2) Did the protests calm down after the project was withdrawn?
Protests subsided after the Kenyan president announced yesterday the withdrawal of the bill, but police are still wary of renewed protests, which have spread heavily in the capital, Nairobi, and other cities.
President William Ruto vowed in a speech yesterday that he would not sign the tax bill that sparked the protests, adding: “I listen carefully to the Kenyan people who have clearly rejected the bill, I will back down to their demands. Accordingly, I will not sign the bill and it will be withdrawn later.”
The president indicated, without going into details, his intention to launch a dialogue with Kenyan youth, and that he would work on austerity measures, starting with reducing presidential expenses, to fill the country’s budget deficit.
Limited protests and demonstrations remained in several regions, raising the level of demands for the president to step down from power as a result of the blood that fell in the protests, after these demands were previously limited to repealing the new law.
Ruto is widely seen in Kenya as a frequent traveler of large planes, and his critics call him the “flying president.” While this travel has brought him criticism, he justifies it by saying that his foreign visits are necessary to attract investments to the cash-strapped country.

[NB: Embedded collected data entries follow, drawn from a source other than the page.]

Lemma uint32_small (x : Z) : 0 <= x < 2 ^ 32 -> uint32 x = x.
Proof. intros Hx. unfold uint32, UINT_modulus. apply Z.mod_small. lia. Qed.

(** A loop of [BuildShapeGeometry] fills the next [length src] places of
    the vertex buffer. *)
Lemma copy_vertices_fill (c : Colors) (src : list (GeometryGenerator_Vertex (XMFLOAT3:=XMFLOAT3))) :
  forall (pre : list Vertex) (r : nat),
    Z.of_nat (length pre + length src) < 2 ^ 32 ->
    copy_vertices XMFLOAT4_of src c
      (pre ++ replicate (length src + r) Vertex_default) (Z.of_nat (length pre))
    = Some (pre ++ map (fun v => {| Pos := Position v; Color := XMFLOAT4_of c |}) src
                ++ replicate r Vertex_default,
            Z.of_nat (length pre + length src)).
Proof.
  induction src as [|v src IH]; intros pre r Hfit.
  - cbn. do 3 f_equal. lia.
  - cbn [copy_vertices length].
    rewrite at_index_nat.
    rewrite (lookup_app_offset pre _ _ 0%nat) by lia.
    cbn [Nat.add replicate lookup list_lookup mbind option_bind].
    rewrite Nat2Z.id.
    replace (length pre) with (length pre + 0)%nat at 1 by lia.
    rewrite insert_app_r. cbn [insert list_insert].
    cbn [length] in Hfit.
    rewrite uint32_small by lia.
    replace (Z.of_nat (length pre) + 1) with (Z.of_nat (length (pre ++ [set_Color (XMFLOAT4_of c) (set_Pos (Position v) Vertex_default)]))) by (rewrite length_app; cbn; lia).
    rewrite (cons_middle _ pre), app_assoc.
    rewrite IH by (rewrite length_app; cbn [length]; lia).
    rewrite length_app. cbn [length map].
    rewrite <- app_assoc. do 2 f_equal. lia.
Qed.


Lemma copy_vertices_next (c : Colors) (src : list (GeometryGenerator_Vertex (XMFLOAT3:=XMFLOAT3)))
    (pre : list Vertex) (r : nat) (k : Z) :
  k = Z.of_nat (length pre) ->
  Z.of_nat (length pre + length src) < 2 ^ 32 ->
  copy_vertices XMFLOAT4_of src c (pre ++ replicate (length src + r) Vertex_default) k
  = Some ((pre ++ map (fun v => {| Pos := Position v; Color := XMFLOAT4_of c |}) src)
            ++ replicate r Vertex_default,
          k + Z.of_nat (length src)).
Proof.
  intros -> Hfit. rewrite copy_vertices_fill by exact Hfit.
  rewrite <- app_assoc. do 2 f_equal. lia.
Qed.

Lemma size_uint_small {A} (l : list A) :
  Z.of_nat (length l) < 2 ^ 32 -> size_uint l = Z.of_nat (length l).
Proof. intros Hl. unfold size_uint. apply uint32_small. lia. Qed.

Lemma to_int_small (x : Z) : 0 <= x < 2 ^ 31 -> to_int x = x.
Proof. intros Hx. unfold to_int, UINT_modulus. destruct (Z.ltb_spec x (2 ^ 31)); lia. Qed.

Lemma sum_list_cons (x : nat) (l : list nat) : sum_list (x :: l) = (x + sum_list l)%nat.
Proof. reflexivity. Qed.

(** The place of element [i] of part [k] in a concatenation. *)
Lemma lookup_concat_part {S B} (f : S -> list B) (n : S -> nat) (t : list S) :
  Forall (fun s => length (f s) = n s) t ->
  forall k s i,
    t !! k = Some s ->
    (i < n s)%nat ->
    concat (map f t) !! (sum_list (map n (take k t)) + i)%nat = f s !! i.
Proof.
  induction 1 as [|s0 t Hs0 _ IH]; intros k s i Hk Hi; [discriminate|].
  destruct k as [|k].
  - cbn in Hk. inversion Hk; subst. cbn. apply lookup_app_l. lia.
  - cbn in Hk. cbn [map concat take]. rewrite sum_list_cons.
    rewrite (lookup_app_offset _ _ _ (sum_list (map n (take k t)) + i)%nat)
      by (rewrite Hs0; lia).
    now apply IH.
Qed.

Lemma length_concat_parts {S B} (f : S -> list B) (n : S -> nat) (t : list S) :
  Forall (fun s => length (f s) = n s) t ->
  length (concat (map f t)) = sum_list (map n t).
Proof.
  induction 1 as [|s0 t Hs0 _ IH]; [reflexivity|].
  cbn [map concat]. rewrite sum_list_cons, length_app. lia.
Qed.

Section Nine.

Context (box grid sphere cylinder cone wedge pyramid prism diamond : Mesh).

Local Abbreviation table :=
  (shape_table box grid sphere cylinder cone wedge pyramid prism diamond).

Critics also accuse the president of kowtowing to Western-led institutions such as the International Monetary Fund, which supported the country in now-rejected tax reforms, as part of a loan facility the president said was necessary to “preserve debt sustainability.”
3) How do Kenyans view the move?
It is expected that this step will be seen as a victory for a protest movement that began a week ago and has evolved from rejection of the draft law on social media to massive demonstrations demanding political reform, in the most prominent crisis facing the Ruto administration, who assumed the presidency of the country two years ago.

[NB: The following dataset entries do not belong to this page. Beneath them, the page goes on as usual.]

(** * A verified model of the library catalogue (library_proj.py)

    The development embeds the two classes of [library_proj.py], [Books] and
    [Books_Library], together with the part of CPython's [json] codec that
    [save_book_database] and [load_book_library] go through, and proves the
    properties of the catalogue's specification about them.

    Modelling choices.
    - A Python [str] is the list of its code points ([pystr]).
    - A [Books] instance is an object with identity: the store holds
      references ([loc]) into a heap, so that aliasing, in-place update of
      [status], [list.remove] (which compares by identity, [Books] defines no
      [__eq__]) and the [set] of search results behave as in Python.
    - Every method is a computation in a state-and-exception monad over the
      heap, the list [self.books], the backing file and the standard output.
    - The backing file is the text that Python's text layer reads and writes;
      the file named by [self.file_name] is the only one the class touches,
      and writing to it is assumed to succeed.  Below that text sit newline
      translation, which changes nothing that the JSON decoder tells apart,
      and the UTF-8 codec, which is defined here and shown exact on the text
      that [save_book_database] writes for records of Unicode text.
    - [str.lower] is the interpreter's Unicode lower-casing; it is a
      parameter of [search_book]. *)

From Stdlib Require Import NArith ZArith Lia String Ascii.
From stdpp Require Import base option list numbers functions gmap.

#[local] Set Warnings "-register-all".

(* ===================================================================== *)
(** * Part I: definitions *)
(* ===================================================================== *)

(** ** Python strings *)

(** A character is its code point; a string is the list of its characters. *)
Abbreviation char := N (only parsing).
Abbreviation pystr := (list N).



Definition is_continuation (b : N) : bool := ((0x80 <=? b) && (b <? 0xc0))%N.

Ruto’s decision may contribute to accommodating the protests, but the president will remain stuck between the demands of lenders such as the International Monetary Fund, which is urging the government to reduce the deficit to obtain additional financing, and citizens who suffer from the high cost of living.
4) What is the economic situation of Kenya?
In April 2021, the International Monetary Fund Board agreed to lend Kenya $2.34 billion, in order to “resuscitate growth in the economy after the shock associated with the Corona pandemic and reduce debt-related vulnerabilities by consolidating public finances for several years by increasing revenues while controlling expenditures.” “.
The program was extended in July 2023 for a period of 20 months.
The program went through 6 reviews, and through the last review passed by the Fund last January, Kenya obtained $624.5 million.
At the beginning of this year, the Fund expected the inflation rate in Kenya to rise in the first half of 2024, driven primarily by fluctuations in global oil prices and the rise in the local currency exchange rate, but it expected it to remain under control due to tightening monetary policy during 2023.
He called on Kenya to reduce its debt burden towards the new debt level of 55% of GDP in current terms by 2029.
The International Monetary Fund called on Kenya in January to implement a “medium-term revenue strategy” to increase the tax base (increase taxpayers) to create more spending space to improve public services.
The Fund urged Nairobi to monitor the risks facing the planned fiscal consolidation process and immediately activate three contingency plans as needed.
5) What are the expectations for Kenya’s economic performance?
These are the International Monetary Fund’s expectations for Kenya’s performance during the coming period:
- Inflation in 2024 will be around 5%, increasing to 5.3% in the next two years.
- Kenya’s revenues are expected to increase by 19% of GDP during the current year, 19.1% in 2025, and 19.5% in 2026.
- Kenya’s economy is expected to grow by 5% in 2024 and 5.3% in the next two years.